Charges in massive submarine graft case reportedly expected in coming days
Prosecutors said seeking indictments against former Navy chief, Thyssenkrupp agent, and others in alleged bribery scheme surrounding naval deal worth billions of shekels

State prosecutors are expected to announce charges in the coming days against former defense officials in a massive graft scandal involving suspected corruption in the purchase of naval vessels from Germany.
Attorney General Avichai Mandelblit and State Attorney Shai Nitzan on Tuesday met with the Lahav 433 police anti-corruption unit to discuss the final stps before filing indictments, Haaretz reported.
Case 3000, as it is known, centers on a possible conflict of interest surrounding the multi-billion-shekel procurement of military boats and submarines from German shipbuilder Thyssenkrupp in 2016. Police believe Israeli officials were bribed to push a massive deal for the vessels worth hundreds of millions of dollars.
The high-profile investigation has ensnared several close associates of Prime Minister Benjamin Netanyahu, but not the premier himself, on suspicion that they received illicit funds as part of the massive scheme. Some have called it the largest suspected graft scandal in the country’s history.
Former head of the Israeli Navy, Eliezer Marom, and Miki Ganor, a former agent in Israel for Thyssenkrupp, were likely to be charged for bribery, pending a hearing, in the so-called submarine affair.
Avriel Bar-Yosef, former deputy national security adviser, would likely be charged with bribery, fraud and breach of trust, pending a hearing, Channel 13 reported on Tuesday.
Prosecutors were still deciding whether to file charges against Netanyahu’s former personal lawyer and cousin, David Shimron, and were leaning toward indicting him on money laundering charges, according to the reports.
The Justice Ministry declined to comment.

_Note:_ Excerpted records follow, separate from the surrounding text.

(* ===== verification/TlbRelease.v ===== *)
(** * Leaving an address space

    The drop of an [ActiveVmPages] on the memory of the VM, for the TLB versions of any
    interleaving of the protocol. *)
From S2P Require Import Prelude RiscvPages PageInfoModel Tracker Pte PteFacts PageTableModel PageTableFacts TlbModel TlbTrackerFacts TlbProtocol TlbProtocolFacts VmRegions VmPages VmPagesFacts VmInvariant.
Import VmPages(tlb_tracker, regions).

(** C15: When a vCPU leaves the address space of its VM, in any interleaving of entries,
    exits, fences and conversions, the tracker still has the reference that the vCPU took,
    so that releasing it does not panic.  What follows is the completion of pending
    (un)sharing if it was the last reference to an old version; if no region is being
    shared or unshared, the drop returns and changes nothing but the TLB versions. *)
Theorem leaving_finds_reference `{PM : PagingMode L} vmid_bits vm_of s k p (w : VmPages.sys L) :
  reachable vmid_bits vm_of (λ _, True) s → k ∈ running s → last_use s !! k = Some p →
  tlb_tracker (VmPages.vm w) = tracker (vms s (vm_of k)) →
  ∃ flush_completed x, let w' := VmPages.set_vm (set_tlb x (VmPages.vm w)) w in
    TlbTracker.put_version (PrevTlb.tlb_version p) (tlb_tracker (VmPages.vm w)) = (Ok flush_completed, x) ∧
    VmPagesRef.exit_vm (PrevTlb.tlb_version p) w =
      (if flush_completed then VmPagesRef.complete_pending_unassignment w' else Returns w') ∧
    (Forall settled (regions (VmPages.vm w)) → VmPagesRef.exit_vm (PrevTlb.tlb_version p) w = Returns w').
Proof.
  intros Hr Hk Hp Ht. apply counted_reachable in Hr.
  destruct (exec vmid_bits vm_of (Deactivate k) s) as [o|] eqn:Hx; cbn in Hx; rewrite bool_decide_eq_true_2 in Hx by done; rewrite Hp in Hx; cbn in Hx; [|done].
  pose proof (counted_step vmid_bits vm_of s (Deactivate k) o Hr) as Hstep. cbn in Hstep. rewrite bool_decide_eq_true_2, Hp in Hstep by done. cbn in Hstep.
  destruct (Hstep Hx) as (s' & -> & _). clear Hstep. rewrite <-Ht in Hx. unfold VmPagesRef.exit_vm. unfold ActiveVmPages.drop_ in *.
  destruct (TlbTracker.put_version _ _) as [[b|e] x]; cbn in Hx; [|done]. exists b, x. cbv zeta. split_and!; [done|done|].
  intros Hs. destruct b; [|done]. by apply (complete_settled (VmPages.set_vm (set_tlb x (VmPages.vm w)) w)).
Qed.

(** A vCPU of VM 0 leaves after a fence; the VM has no region that is being shared. *)
Definition leaving_vm : VmPages.sys Sv48x4Level.t :=
  VmPages.set_vm (set_tlb (tracker (vms (after shootdown_trace) (example_vm 0))) guest_vm) example_sys.
Lemma leaving_finds_reference_witness :
  ∃ p x, last_use (after shootdown_trace) !! 0 = Some p ∧
    VmPagesRef.exit_vm (PrevTlb.tlb_version p) leaving_vm = Returns (VmPages.set_vm (set_tlb x guest_vm) example_sys).
Proof.
  eexists _. destruct (leaving_finds_reference 1 example_vm (after shootdown_trace) 0 (PrevTlb.mk 0 (VmId.mk 0 1) 0) leaving_vm)
    as (b & x & _ & _ & H).
  - apply (run_reachable' 1 example_vm _ shootdown_trace); [by repeat constructor|]. by vm_compute.
  - by vm_compute.
  - by vm_compute.
  - reflexivity.
  - exists x. split; [vm_compute; reflexivity|]. rewrite H; [reflexivity|]. by repeat constructor.
Defined.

Ganor, who initially signed a deal to become the prosecution’s key witness in the case, has reportedly admitted to bribing a string of senior officials in order to help secure contracts for the company with Israel’s Defense Ministry.
But in a shock move in March, he told police that he wished to alter key parts of the testimony he gave in the case. Ganor claimed that while he stood behind the facts he had given to police, the payments he gave were consulting fees and not bribes. He said police had pressured him to describe the circumstances so that they shored up the claim he had acted to bribe senior state employees.
That move reportedly came after Ganor discovered that signing a state witness agreement had put his name on an international banking blacklist and blocked his access to tens of millions of shekels held in banks in Cyprus and Austria.
In May, state prosecutors informed Ganor that his deal with the state had been canceled, stripping him of his immunity from prosecution in the case. He had been set to plead guilty only to tax evasion charges and serve a year-long prison sentence as part of the arrangement.

Police laid out the details of the case when they concluded the investigation in November 2018 and handed it to prosecutors with the recommendation that numerous indictments be brought against senior figures in the Israeli defense elite, as well as several close confidants of the prime minister.
The officials suspected of receiving illicit payments from Ganor, who worked as Thyssenkrupp’s agent from 2009 to 2017, are Shimron; Bar-Yosef; Marom; the former director of Netanyahu’s bureau, David Sharan; Brig. Gen (res.) Shay Brosh, former commander of the navy’s elite Shayetet 13 commando unit; and former minister Eliezer Sandberg.
Ganor is suspected of paying Shimron a total of NIS 270,000 ($75,400) for using the latter’s association with Netanyahu to promote the Israeli Navy purchases from Thyssenkrupp. He also allegedly paid former minister Eliezer Sandberg. more than NIS 100,000 ($27,900) for advancing Ganor’s interests as the shipbuilder’s representative in Israel.
Additionally, Ganor allegedly paid a total of some NIS 130,000 ($36,300) to Sharan in return for the advancement of Ganor’s interests in the deals, through middlemen who were meant to disguise the bribery.
According to police conclusions, Marom and Bar-Yosef helped Ganor get appointed as Thyssenkrupp’s representative. Ganor is suspected of later paying Marom NIS 600,000 ($167,500) disguised as consultation fees.